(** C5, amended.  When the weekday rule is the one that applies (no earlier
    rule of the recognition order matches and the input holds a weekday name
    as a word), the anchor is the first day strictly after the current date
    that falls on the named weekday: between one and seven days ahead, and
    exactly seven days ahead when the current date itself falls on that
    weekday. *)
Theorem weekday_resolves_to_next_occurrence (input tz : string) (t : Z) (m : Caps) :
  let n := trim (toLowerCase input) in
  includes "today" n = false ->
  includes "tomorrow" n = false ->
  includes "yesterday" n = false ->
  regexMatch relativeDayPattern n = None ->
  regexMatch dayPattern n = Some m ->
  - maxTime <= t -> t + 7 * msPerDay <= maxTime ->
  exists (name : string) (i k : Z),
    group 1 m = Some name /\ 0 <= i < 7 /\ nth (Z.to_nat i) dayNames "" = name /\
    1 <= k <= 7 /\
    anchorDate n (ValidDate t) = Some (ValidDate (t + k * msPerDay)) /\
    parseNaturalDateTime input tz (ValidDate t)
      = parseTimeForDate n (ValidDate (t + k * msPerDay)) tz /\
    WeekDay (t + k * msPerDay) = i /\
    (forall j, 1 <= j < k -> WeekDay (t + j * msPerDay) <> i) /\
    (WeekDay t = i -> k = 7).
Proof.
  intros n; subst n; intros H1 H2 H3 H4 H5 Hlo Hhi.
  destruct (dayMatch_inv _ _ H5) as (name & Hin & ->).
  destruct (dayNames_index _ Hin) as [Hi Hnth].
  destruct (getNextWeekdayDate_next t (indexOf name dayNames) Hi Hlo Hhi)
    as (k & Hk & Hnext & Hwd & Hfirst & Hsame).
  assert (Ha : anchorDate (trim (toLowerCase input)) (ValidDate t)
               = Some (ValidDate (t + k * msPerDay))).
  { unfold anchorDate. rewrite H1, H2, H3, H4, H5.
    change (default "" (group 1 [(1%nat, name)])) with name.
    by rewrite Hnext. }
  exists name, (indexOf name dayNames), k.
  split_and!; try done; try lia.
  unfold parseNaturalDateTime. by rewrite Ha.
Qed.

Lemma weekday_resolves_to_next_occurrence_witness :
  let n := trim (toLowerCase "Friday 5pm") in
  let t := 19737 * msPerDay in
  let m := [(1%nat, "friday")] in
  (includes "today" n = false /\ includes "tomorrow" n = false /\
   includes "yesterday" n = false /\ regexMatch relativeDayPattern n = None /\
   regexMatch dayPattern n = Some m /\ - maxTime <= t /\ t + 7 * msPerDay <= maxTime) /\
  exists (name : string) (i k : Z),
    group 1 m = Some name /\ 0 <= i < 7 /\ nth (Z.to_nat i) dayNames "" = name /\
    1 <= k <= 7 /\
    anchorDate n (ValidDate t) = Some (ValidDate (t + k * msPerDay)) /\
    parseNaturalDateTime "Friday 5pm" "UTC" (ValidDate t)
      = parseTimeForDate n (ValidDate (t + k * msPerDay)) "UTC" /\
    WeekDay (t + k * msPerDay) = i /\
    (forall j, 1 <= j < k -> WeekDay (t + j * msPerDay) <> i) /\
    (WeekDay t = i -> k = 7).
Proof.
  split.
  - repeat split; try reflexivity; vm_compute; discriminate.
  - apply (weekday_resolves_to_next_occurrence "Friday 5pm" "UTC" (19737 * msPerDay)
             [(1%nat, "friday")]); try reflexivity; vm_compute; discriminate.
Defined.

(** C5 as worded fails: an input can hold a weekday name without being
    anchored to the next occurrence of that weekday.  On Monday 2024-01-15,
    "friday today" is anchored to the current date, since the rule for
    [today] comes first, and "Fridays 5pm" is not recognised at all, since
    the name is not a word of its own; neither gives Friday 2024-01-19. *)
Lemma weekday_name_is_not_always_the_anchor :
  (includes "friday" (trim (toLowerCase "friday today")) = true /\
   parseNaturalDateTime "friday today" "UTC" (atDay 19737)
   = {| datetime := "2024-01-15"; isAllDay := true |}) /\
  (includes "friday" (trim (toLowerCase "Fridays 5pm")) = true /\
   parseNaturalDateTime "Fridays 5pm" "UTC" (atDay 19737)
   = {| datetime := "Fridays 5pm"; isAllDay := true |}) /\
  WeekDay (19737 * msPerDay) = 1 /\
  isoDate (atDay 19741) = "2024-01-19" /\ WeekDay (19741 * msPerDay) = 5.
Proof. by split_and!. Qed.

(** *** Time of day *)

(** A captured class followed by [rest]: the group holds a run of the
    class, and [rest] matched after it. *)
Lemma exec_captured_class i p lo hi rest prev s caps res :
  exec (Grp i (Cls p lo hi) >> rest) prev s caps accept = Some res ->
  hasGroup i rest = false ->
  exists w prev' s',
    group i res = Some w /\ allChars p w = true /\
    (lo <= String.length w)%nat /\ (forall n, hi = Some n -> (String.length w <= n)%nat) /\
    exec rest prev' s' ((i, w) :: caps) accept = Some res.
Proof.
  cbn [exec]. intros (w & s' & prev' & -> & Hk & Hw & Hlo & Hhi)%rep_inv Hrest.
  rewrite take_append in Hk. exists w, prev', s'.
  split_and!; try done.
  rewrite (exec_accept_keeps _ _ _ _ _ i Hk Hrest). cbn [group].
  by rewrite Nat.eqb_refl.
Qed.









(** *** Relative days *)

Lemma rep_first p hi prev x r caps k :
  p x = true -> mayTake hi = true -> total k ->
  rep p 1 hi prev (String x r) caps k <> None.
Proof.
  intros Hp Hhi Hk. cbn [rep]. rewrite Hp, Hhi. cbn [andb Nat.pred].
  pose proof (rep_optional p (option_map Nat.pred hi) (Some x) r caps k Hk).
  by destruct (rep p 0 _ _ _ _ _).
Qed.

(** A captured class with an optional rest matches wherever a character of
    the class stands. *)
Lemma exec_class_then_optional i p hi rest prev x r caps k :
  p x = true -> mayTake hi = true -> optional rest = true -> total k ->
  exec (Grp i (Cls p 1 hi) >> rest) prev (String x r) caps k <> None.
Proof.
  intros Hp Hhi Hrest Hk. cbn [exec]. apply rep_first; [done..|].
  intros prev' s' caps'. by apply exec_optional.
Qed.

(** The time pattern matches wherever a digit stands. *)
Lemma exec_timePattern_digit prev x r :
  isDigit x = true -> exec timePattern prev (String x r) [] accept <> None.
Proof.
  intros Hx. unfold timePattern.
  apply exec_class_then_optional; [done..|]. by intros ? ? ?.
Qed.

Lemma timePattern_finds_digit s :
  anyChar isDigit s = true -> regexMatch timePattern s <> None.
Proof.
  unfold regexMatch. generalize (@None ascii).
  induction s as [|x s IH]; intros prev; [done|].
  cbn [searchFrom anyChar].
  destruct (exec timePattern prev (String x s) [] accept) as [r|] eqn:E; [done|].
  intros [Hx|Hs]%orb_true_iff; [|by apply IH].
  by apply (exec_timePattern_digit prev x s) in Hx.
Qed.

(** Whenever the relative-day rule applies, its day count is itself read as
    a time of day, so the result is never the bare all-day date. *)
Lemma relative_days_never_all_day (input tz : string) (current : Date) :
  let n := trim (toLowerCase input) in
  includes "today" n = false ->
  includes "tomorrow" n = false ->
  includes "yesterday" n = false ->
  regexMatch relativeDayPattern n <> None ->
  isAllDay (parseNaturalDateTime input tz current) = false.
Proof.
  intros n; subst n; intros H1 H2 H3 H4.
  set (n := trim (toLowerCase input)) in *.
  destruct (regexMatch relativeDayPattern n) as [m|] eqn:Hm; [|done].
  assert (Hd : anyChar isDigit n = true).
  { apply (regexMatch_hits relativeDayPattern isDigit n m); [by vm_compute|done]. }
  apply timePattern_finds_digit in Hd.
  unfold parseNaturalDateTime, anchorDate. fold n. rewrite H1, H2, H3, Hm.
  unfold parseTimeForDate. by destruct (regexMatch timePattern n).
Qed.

---

> **YOUR OBJECTIVE**
Copy out the full material exactly as it appears.

> **EXERCISE SOLUTION**
(** C5, amended.  When the weekday rule is the one that applies (no earlier
    rule of the recognition order matches and the input holds a weekday name
    as a word), the anchor is the first day strictly after the current date
    that falls on the named weekday: between one and seven days ahead, and
    exactly seven days ahead when the current date itself falls on that
    weekday. *)
Theorem weekday_resolves_to_next_occurrence (input tz : string) (t : Z) (m : Caps) :
  let n := trim (toLowerCase input) in
  includes "today" n = false ->
  includes "tomorrow" n = false ->
  includes "yesterday" n = false ->
  regexMatch relativeDayPattern n = None ->
  regexMatch dayPattern n = Some m ->
  - maxTime <= t -> t + 7 * msPerDay <= maxTime ->
  exists (name : string) (i k : Z),
    group 1 m = Some name /\ 0 <= i < 7 /\ nth (Z.to_nat i) dayNames "" = name /\
    1 <= k <= 7 /\
    anchorDate n (ValidDate t) = Some (ValidDate (t + k * msPerDay)) /\
    parseNaturalDateTime input tz (ValidDate t)
      = parseTimeForDate n (ValidDate (t + k * msPerDay)) tz /\
    WeekDay (t + k * msPerDay) = i /\
    (forall j, 1 <= j < k -> WeekDay (t + j * msPerDay) <> i) /\
    (WeekDay t = i -> k = 7).
Proof.
  intros n; subst n; intros H1 H2 H3 H4 H5 Hlo Hhi.
  destruct (dayMatch_inv _ _ H5) as (name & Hin & ->).
  destruct (dayNames_index _ Hin) as [Hi Hnth].
  destruct (getNextWeekdayDate_next t (indexOf name dayNames) Hi Hlo Hhi)
    as (k & Hk & Hnext & Hwd & Hfirst & Hsame).
  assert (Ha : anchorDate (trim (toLowerCase input)) (ValidDate t)
               = Some (ValidDate (t + k * msPerDay))).
  { unfold anchorDate. rewrite H1, H2, H3, H4, H5.
    change (default "" (group 1 [(1%nat, name)])) with name.
    by rewrite Hnext. }
  exists name, (indexOf name dayNames), k.
  split_and!; try done; try lia.
  unfold parseNaturalDateTime. by rewrite Ha.
Qed.

Lemma weekday_resolves_to_next_occurrence_witness :
  let n := trim (toLowerCase "Friday 5pm") in
  let t := 19737 * msPerDay in
  let m := [(1%nat, "friday")] in
  (includes "today" n = false /\ includes "tomorrow" n = false /\
   includes "yesterday" n = false /\ regexMatch relativeDayPattern n = None /\
   regexMatch dayPattern n = Some m /\ - maxTime <= t /\ t + 7 * msPerDay <= maxTime) /\
  exists (name : string) (i k : Z),
    group 1 m = Some name /\ 0 <= i < 7 /\ nth (Z.to_nat i) dayNames "" = name /\
    1 <= k <= 7 /\
    anchorDate n (ValidDate t) = Some (ValidDate (t + k * msPerDay)) /\
    parseNaturalDateTime "Friday 5pm" "UTC" (ValidDate t)
      = parseTimeForDate n (ValidDate (t + k * msPerDay)) "UTC" /\
    WeekDay (t + k * msPerDay) = i /\
    (forall j, 1 <= j < k -> WeekDay (t + j * msPerDay) <> i) /\
    (WeekDay t = i -> k = 7).
Proof.
  split.
  - repeat split; try reflexivity; vm_compute; discriminate.
  - apply (weekday_resolves_to_next_occurrence "Friday 5pm" "UTC" (19737 * msPerDay)
             [(1%nat, "friday")]); try reflexivity; vm_compute; discriminate.
Defined.

(** C5 as worded fails: an input can hold a weekday name without being
    anchored to the next occurrence of that weekday.  On Monday 2024-01-15,
    "friday today" is anchored to the current date, since the rule for
    [today] comes first, and "Fridays 5pm" is not recognised at all, since
    the name is not a word of its own; neither gives Friday 2024-01-19. *)
Lemma weekday_name_is_not_always_the_anchor :
  (includes "friday" (trim (toLowerCase "friday today")) = true /\
   parseNaturalDateTime "friday today" "UTC" (atDay 19737)
   = {| datetime := "2024-01-15"; isAllDay := true |}) /\
  (includes "friday" (trim (toLowerCase "Fridays 5pm")) = true /\
   parseNaturalDateTime "Fridays 5pm" "UTC" (atDay 19737)
   = {| datetime := "Fridays 5pm"; isAllDay := true |}) /\
  WeekDay (19737 * msPerDay) = 1 /\
  isoDate (atDay 19741) = "2024-01-19" /\ WeekDay (19741 * msPerDay) = 5.
Proof. by split_and!. Qed.

(** *** Time of day *)

(** A captured class followed by [rest]: the group holds a run of the
    class, and [rest] matched after it. *)
Lemma exec_captured_class i p lo hi rest prev s caps res :
  exec (Grp i (Cls p lo hi) >> rest) prev s caps accept = Some res ->
  hasGroup i rest = false ->
  exists w prev' s',
    group i res = Some w /\ allChars p w = true /\
    (lo <= String.length w)%nat /\ (forall n, hi = Some n -> (String.length w <= n)%nat) /\
    exec rest prev' s' ((i, w) :: caps) accept = Some res.
Proof.
  cbn [exec]. intros (w & s' & prev' & -> & Hk & Hw & Hlo & Hhi)%rep_inv Hrest.
  rewrite take_append in Hk. exists w, prev', s'.
  split_and!; try done.
  rewrite (exec_accept_keeps _ _ _ _ _ i Hk Hrest). cbn [group].
  by rewrite Nat.eqb_refl.
Qed.









(** *** Relative days *)

Lemma rep_first p hi prev x r caps k :
  p x = true -> mayTake hi = true -> total k ->
  rep p 1 hi prev (String x r) caps k <> None.
Proof.
  intros Hp Hhi Hk. cbn [rep]. rewrite Hp, Hhi. cbn [andb Nat.pred].
  pose proof (rep_optional p (option_map Nat.pred hi) (Some x) r caps k Hk).
  by destruct (rep p 0 _ _ _ _ _).
Qed.

(** A captured class with an optional rest matches wherever a character of
    the class stands. *)
Lemma exec_class_then_optional i p hi rest prev x r caps k :
  p x = true -> mayTake hi = true -> optional rest = true -> total k ->
  exec (Grp i (Cls p 1 hi) >> rest) prev (String x r) caps k <> None.
Proof.
  intros Hp Hhi Hrest Hk. cbn [exec]. apply rep_first; [done..|].
  intros prev' s' caps'. by apply exec_optional.
Qed.

(** The time pattern matches wherever a digit stands. *)
Lemma exec_timePattern_digit prev x r :
  isDigit x = true -> exec timePattern prev (String x r) [] accept <> None.
Proof.
  intros Hx. unfold timePattern.
  apply exec_class_then_optional; [done..|]. by intros ? ? ?.
Qed.

Lemma timePattern_finds_digit s :
  anyChar isDigit s = true -> regexMatch timePattern s <> None.
Proof.
  unfold regexMatch. generalize (@None ascii).
  induction s as [|x s IH]; intros prev; [done|].
  cbn [searchFrom anyChar].
  destruct (exec timePattern prev (String x s) [] accept) as [r|] eqn:E; [done|].
  intros [Hx|Hs]%orb_true_iff; [|by apply IH].
  by apply (exec_timePattern_digit prev x s) in Hx.
Qed.

(** Whenever the relative-day rule applies, its day count is itself read as
    a time of day, so the result is never the bare all-day date. *)
Lemma relative_days_never_all_day (input tz : string) (current : Date) :
  let n := trim (toLowerCase input) in
  includes "today" n = false ->
  includes "tomorrow" n = false ->
  includes "yesterday" n = false ->
  regexMatch relativeDayPattern n <> None ->
  isAllDay (parseNaturalDateTime input tz current) = false.
Proof.
  intros n; subst n; intros H1 H2 H3 H4.
  set (n := trim (toLowerCase input)) in *.
  destruct (regexMatch relativeDayPattern n) as [m|] eqn:Hm; [|done].
  assert (Hd : anyChar isDigit n = true).
  { apply (regexMatch_hits relativeDayPattern isDigit n m); [by vm_compute|done]. }
  apply timePattern_finds_digit in Hd.
  unfold parseNaturalDateTime, anchorDate. fold n. rewrite H1, H2, H3, Hm.
  unfold parseTimeForDate. by destruct (regexMatch timePattern n).
Qed.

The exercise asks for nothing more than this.